Graduation Year

2008

Document Type

Thesis

Degree

M.A.

Degree Granting Department

Mass Communications

Major Professor

Kenneth Killebrew, Ph.D.

Keywords

Institutional transformation, Communicate change, Effective change execution, New technology training

Abstract

This study examined how employees at a Florida medical facility felt regarding the upcoming change to a paperless system and whether a training program administered by the organization was effective in reducing anxiety, increasing understanding of the need for the change, increasing employee confidence using the new computer system, changing employee perceptions of the new system, and helping employees view the change as an organizational improvement. The results indicated that the training program marginally reduced anxiety, but did not significantly increase user confidence or understanding of the need for the change. While participants viewed the change as an organizational improvement, this view was only superficial.
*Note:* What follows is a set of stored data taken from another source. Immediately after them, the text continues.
(* ===== verification/StreamTheorems.v ===== *)
(** * The overview streams: theorems

    The invariant of the pipeline, the hub, the connections and the viewers, kept by every step,
    and what it says about the viewers. *)

From S2P Require Import Prelude GoLib Domain StateStore Runtime Journal RuntimePatch Hub Overview StreamInv StreamSteps StreamPipe.

Section world.
Context {Other : Type}.
Abbreviation Delta := (@RuntimeDeltaPayload Other) (only parsing).
Abbreviation Client := (@Hub.Client Other) (only parsing).
Abbreviation Message := (@Hub.Message Other) (only parsing).
Abbreviation Viewer := (@StreamInv.Viewer Other) (only parsing).
Abbreviation World := (@StreamInv.World Other) (only parsing).
Context (unicode_lower : string → string) (FormatFloat : float64 → string) (uuid_Parse : string → option UUID).
Context (json_snapshot : SnapshotPayload → option (list Z)) (marshals : Message → bool).
Context (Marshal : Delta → option Z) (renormalize : Other → option (@GoAny Other)).
Abbreviation step := (StreamInv.step unicode_lower FormatFloat uuid_Parse json_snapshot marshals Marshal renormalize) (only parsing).
Abbreviation reachable := (StreamInv.reachable unicode_lower FormatFloat uuid_Parse json_snapshot marshals Marshal renormalize) (only parsing).

Definition world_ok (w : World) : Prop := pipe_ok marshals (wd_history w) (wd_viewers w) (wd_pipeline w).

(** ** Steps of one connection *)

(** A change of a client that leaves its mailbox alone. *)
Lemma client_ok_ext h r (c c' : Client) v :
  cl_closed c' = cl_closed c → cl_overviewSend c' = cl_overviewSend c → cl_overviewRecoveryGen c' = cl_overviewRecoveryGen c →
  cl_bootstrapRecoveryGen c' = cl_bootstrapRecoveryGen c →
  (cl_ackedRuntimeCursor c' = cl_ackedRuntimeCursor c ∨ claimed v (cl_ackedRuntimeCursor c')) →
  (cl_pendingOverviewRecovery c' = cl_pendingOverviewRecovery c ∨ cl_pendingOverviewRecovery c' = None) →
  client_ok marshals h r c v → client_ok marshals h r c' v.
Proof.
  intros E1 E2 E3 E4 E5 E6 [[A B C D E] Hr]. split; [split|]; rewrite ?E1, ?E2, ?E3, ?E4; try done.
  - destruct E5 as [-> | [-> | ?]]; done.
  - destruct E6 as [-> | ->]; done.
  - unfold installed. by rewrite E3, E4.
Qed.

Lemma sanitize_cases cursor (c : Client) :
  sanitizeRuntimeCursorForCeilingLocked cursor c = cursor ∨ sanitizeRuntimeCursorForCeilingLocked cursor c = zeroCursor.
Proof. unfold sanitizeRuntimeCursorForCeilingLocked. destruct (_ && _); auto. Qed.

Lemma sanitize_claimed (v : Viewer) cursor (c : Client) : claimed v cursor → claimed v (sanitizeRuntimeCursorForCeilingLocked cursor c).
Proof. intros. destruct (sanitize_cases cursor c) as [-> | ->]; [done|by left]. Qed.

Lemma hello_ok h r protocol cursor (c : Client) v :
  claimed v cursor → client_ok marshals h r c v → client_ok marshals h r (acceptHello protocol cursor c).2 v.
Proof.
  intros Hcl. unfold acceptHello, consumeRuntimeQueryHelloEchoLocked, initializeRuntimeHelloLocked. cbn [snd].
  destruct (cl_bootstrapping c); [|apply client_ok_ext; auto]. destruct (cur_Known cursor); apply client_ok_ext; auto.
  right. by apply sanitize_claimed.
Qed.

Lemma ack_ok h r cursor (c : Client) v :
  claimed v cursor → client_ok marshals h r c v → client_ok marshals h r (acceptRuntimeAck cursor c).2 v.
Proof.
  intros Hcl Hc. unfold acceptRuntimeAck. destruct (negb (cur_Known cursor)); [done|]. destruct (negb (runtimeAckWithinCeilingLocked _ _)); [done|].
  cbv zeta. destruct (negb _ && negb _); [done|]. cbn [snd].
  destruct (match cl_pendingOverviewRecovery c with Some _ => _ | None => _ end); by apply (client_ok_ext h r c); auto.
Qed.

Lemma new_viewer_ok h cursor view : holds_published h cursor view → viewer_ok (Other := Other) h (mkViewer [] cursor view [cursor]).
Proof.
  intros Hp. split_and!; [by apply Forall_nil|done|].
  intros cl Hin Hk. apply list_elem_of_singleton in Hin. subst cl. split; [apply no_older_refl|].
  destruct (Hp Hk) as (s & Hs & _). by exists s.
Qed.

Lemma silent_ok h r cursor view :
  client_ok marshals h r (beginBootstrapSnapshotSelection newClient) (mkViewer [] cursor view [cursor]).
Proof. split; [by split; try done; apply Forall_nil|by intros _ []]. Qed.

Lemma connect_ok h r protocol cursor view :
  client_ok marshals h r (beginBootstrapSnapshotSelection (initializeRuntimeQueryHello protocol cursor newClient)) (mkViewer [] cursor view [cursor]).
Proof.
  unfold initializeRuntimeQueryHello, initializeRuntimeHelloLocked. split.
  - split; destruct (cur_Known cursor), (RuntimeStreamProtocolVersion <=? protocol); cbn; try done; try by apply Forall_nil.
    all: intros _; by apply list_elem_of_singleton.
  - intros _ []. by destruct (cur_Known cursor), (RuntimeStreamProtocolVersion <=? protocol).
Qed.

Lemma write_ok h r (c : Client) (v : Viewer) m rest :
  cl_overviewSend c = m :: rest → viewer_ok h v → client_ok marshals h r c v →
  viewer_ok h (mkViewer (vw_net v ++ [m]) (vw_cursor v) (vw_view v) (vw_claims v)) ∧
  client_ok marshals h r (c <| cl_overviewSend := rest |>) (mkViewer (vw_net v ++ [m]) (vw_cursor v) (vw_view v) (vw_claims v)).
Proof.
  intros Hm (Hn & Hp & Hcl) [[A B C D E] Hr]. rewrite Hm in B. apply Forall_cons in B as [Hm1 Hrest]. split.
  - split_and!; [|done|done]. apply Forall_app. split; [done|by apply Forall_singleton].
  - split; [done|]. intros HM Hi. specialize (Hr HM Hi). unfold reaches in *. rewrite Hm in Hr. cbn. by rewrite <- app_assoc.
Qed.

Lemma receive_ok h r (c : Client) (v : Viewer) m rest cursor view :
  vw_net v = m :: rest → receive (vw_cursor v, vw_view v) m = (cursor, view) → viewer_ok h v → client_ok marshals h r c v →
  viewer_ok h (mkViewer rest cursor view (cursor :: vw_claims v)) ∧ client_ok marshals h r c (mkViewer rest cursor view (cursor :: vw_claims v)).
Proof.
  intros Hm Hrec (Hn & Hp & Hcl) [[A B C D E] Hr]. rewrite Hm in Hn. apply Forall_cons in Hn as [Hm1 Hrest].
  destruct (receive_sound h (vw_cursor v, vw_view v) m Hm1 Hp) as [Hp' Ho]. rewrite Hrec in Hp', Ho. cbn [fst snd] in Hp', Ho. split.
  - split_and!; [done|done|]. intros cl [->|Hin]%elem_of_cons Hk; cbn [vw_cursor].
    + split; [apply no_older_refl|]. destruct (Hp' Hk) as (s & Hs & _). by exists s.
    + destruct (Hcl cl Hin Hk) as [Ho' Hs]. split; [by eapply no_older_trans|done].
  - split; [split; try done; intros Hk; cbn; apply elem_of_cons; right; by apply C|].
    intros HM Hi. rewrite <- (Hr HM Hi). unfold reaches. rewrite Hm. cbn [vw_cursor vw_view vw_net app foldl]. by rewrite Hrec.
Qed.

(** ** The invariant *)

Lemma each_both (P : Client → Viewer → Prop) hub vs id c v : P c v → each P hub vs → each P (<[id := c]> hub) (<[id := v]> vs).
Proof.
  intros HP Hall id'. destruct (decide (id' = id)) as [->|Hne]; [rewrite !lookup_insert_eq; by constructor|by rewrite !lookup_insert_ne].
Qed.

Lemma each_viewer (P : Client → Viewer → Prop) hub vs id c v :
  hub !! id = Some c → P c v → each P hub vs → each P hub (<[id := v]> vs).
Proof. intros Hc HP Hall. rewrite <- (insert_id hub id c Hc). by apply each_both. Qed.

Lemma each_delete (P : Client → Viewer → Prop) hub vs id : each P hub vs → each P (delete id hub) (delete id vs).
Proof.
  intros Hall id'. destruct (decide (id' = id)) as [->|Hne]; [rewrite !lookup_delete_eq; constructor|by rewrite !lookup_delete_ne].
Qed.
When means were examined by occupation, age group and gender, pre-training results indicated that the medical staff and older participants exhibited the most anxiety, understood the reason for the change the least and had the lowest confidence in their ability to use the practice management system. These same participants appeared to benefit the most from the training program. They reported reduced anxiety and increased confidence using the innovation. Post-training, younger participants and those who identified their occupation as "other" indicated increased anxiety levels and slight reductions in their confidence using the practice management system. The medical staff and older participants appeared to benefit the most from the training program.